101 S.W.2d 267 | Tex. Crim. App. | 1937

CHRISTIAN, Judge.

The offense is robbery; the punishment, confinement in the penitentiary for ten years.

It was alleged in the indictment that appellant robbed Mrs. V. E. Van Horn. Appellant and Jim Hutton were positively identified as the parties who perpetrated the robbery. According to the testimony of the State, said parties entered the drug store operated by Mrs. Van Horn and her husband on the 31st *614of March, 1936, and, after exhibiting pistols, robbed Mrs. Van Horn of approximately forty-one dollars. As appellant and Hutton were leaving the store, Mr. Van Horn approached and fired several shots at their automobile.

Appellant did not testify, and introduced no witnesses.

In bill of exception No. 5 it is shown that the assistant district attorney, in argument, referred to appellant as a hijacker. In view of the fact that the uncontroverted evidence showed that appellant committed the robbery, we would not feel warranted in holding that the bill of exception presents reversible error.

Several bills of exception relate to testimony to the effect that a witness ran to the home of Mr. Van Horn; and, in the absence of appellant, stated to Mr. Van Horn that the drug store was being robbed, and that the perpetrators of the offense were mistreating Mrs. Van Horn. If it should be conceded that the statement was not res gestae and was hearsay, it is observed that it was shown beyond controversy that Mrs. Van Horn had been robbed and beaten on the occasion in question. She testified: “I was struck on my head and had marks on my shoulders but was struck on the head mostly.” In the light of the evidence, we are constrained to hold that the bill fails to present reversible error.

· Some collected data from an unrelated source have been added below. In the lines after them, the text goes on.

Lemma rendered_record schema token record line : schema_ok schema -> isSchemaToken token = true ->
  record_ok schema record -> assertRecord record schema = Ok tt ->
  render_record schema token record = Ok line ->
  printable line /\ line <> [] /\
  forall n, decode_record schema token line n = Ok (read_record schema record).
Proof.
  intros Hs Ht [Hok Hproto] Hassert Hline.
  apply assertRecord_ok in Hassert as (fields & -> & _ & Hfields).
  apply render_record_text in Hline as (ts & [(Hts & -> & Hne)|Hnil]);
    [|by destruct (schema_some _ Hs)].
  set (xs := map (fun field => decoded (jm_get fields (fd_name field) ?? vundefined)) (sc_fields schema)).
  assert (Forall2 (fun field_x t => wire t /\ forall l c,
     (parsed ← parseValue t l c;
      y ← fromWireValue parsed field_x.1;
      _ ← validateFieldValue y field_x.1;
      mret y) = Ok field_x.2) (zip (sc_fields schema) xs) ts) as Hreads.
  { unfold xs. pose proof (fields_values _ (schema_fields _ Hs)) as Hvs.
    assert (forall field x, field ∈ sc_fields schema -> jm_get fields (fd_name field) = Some x ->
              no_prototype x field) as Hp by eauto.
    clear Hproto Hne xs. induction Hts as [|field t fs ts (x & Hx & Hxt) Hts IH]; [constructor|].
    apply Forall_cons in Hvs as [Hv Hvs]. apply Forall_cons in Hfields as [(x' & Hx' & _ & Hvalid) Hfields].
    assert (x' = x) as -> by congruence. cbn [map zip zip_with]. constructor.
    - cbn [fst snd]. rewrite Hx. cbn [or_else]. apply field_reads; try done.
      + by eapply field_ok.
      + apply Hp; [by left|done].
    - apply IH; [done|done|]. intros f y Hf. apply Hp. by right. }
  assert (Forall wire ts) as Hwire.
  { apply Forall_forall. intros t Hin. apply list_elem_of_lookup in Hin as [i Hi].
    eapply Forall2_lookup_r in Hreads as (? & _ & ? & _); [|exact Hi]. done. }
  pose proof (token_solid token Ht) as Hsolid. destruct (token_units token Ht) as [Htne _].
  split; [|split].
  - apply printable_join_bar. constructor; [by apply solid_printable|].
    eapply Forall_impl; [exact Hwire|]. by intros ? [].
  - destruct ts as [|t ts]; [done|]. by destruct token.
  - intros n. unfold decode_record.
    destruct (splitRecordLine_join n (token :: ts)) as (parts & -> & Hmap).
    + constructor; [by apply solid_closed|]. eapply Forall_impl; [exact Hwire|]. by intros ? [].
    + done.
    + cbn [mbind result_bind]. destruct parts as [|first parts]; [done|]. injection Hmap as Hfirst Hparts.
      rewrite Hfirst, bool_decide_eq_true_2 by done. cbn [negb throw_if mbind result_bind].
      assert (length xs = length (sc_fields schema)) as Hlen by by unfold xs; rewrite length_map.
      assert (length parts = length (sc_fields schema)) as Hlen'.
      { rewrite <- (length_map part_text), Hparts. apply Forall2_length in Hts. done. }
      rewrite Hlen', Nat.eqb_refl. cbn [negb throw_if mbind result_bind].
      rewrite (decode_fields_text _ _ _ xs); [|..].
      * cbn [mbind result_bind mret result_ret]. cbn [read_record app]. do 2 f_equal. unfold xs.
        clear. induction (sc_fields schema) as [|f fs IH]; [done|]. cbn. by rewrite <- IH.
      * rewrite <- Hparts in Hreads. apply Forall2_fmap_r in Hreads.
        eapply Forall2_impl; [exact Hreads|]. by intros ? ? [].
      * done.
      * cbn. apply (names_distinct _ (schema_fields _ Hs)).
Qed.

Bill of exception No. 9 reflects the following statement in argument by the district attorney: “Now, gentlemen, if Cody Rambo was not in the Van Horn drug store between 10 and 10:15 or whatever time it was on the night of March 31, 1936, where was he?” As qualified, the bill discloses that the evidence showed that appellant had a brother living in San Antonio and that appellant was acquainted with other people. In short, as qualified, the bill of exception fails to show that appellant was the only person who could have testified as to his whereabouts on the occasion in question. Hence, appellant’s objection that the remarks of the assistant district attorney constituted a reference to his failure to testify was not well taken.

Several bills of exception relate to proof to the effort that Jim Hutton, after the robbery, took his automobile to a garage for repairs, and that the car had a number of bullet holes in it. Whether appellant was present or not was immaterial. It was undisputed that Mr. Van Horn fired several shots at the car in which appellant and Hutton left the scene of the robbery. We think the bills of exception fail to present error.

We are of opinion that bill of exception No. 10, as qualified, *615shows that the State laid a proper predicate for the impeachment of the witness Floren Kasharek.

A careful examination of the record leads us to the conclusion that reversible error is not presented.

The judgment is affirmed.

Affirmed.

The foregoing opinion of the Commission of Appeals has been examined by the Judges of the Court of Criminal Appeals and approved by the Court.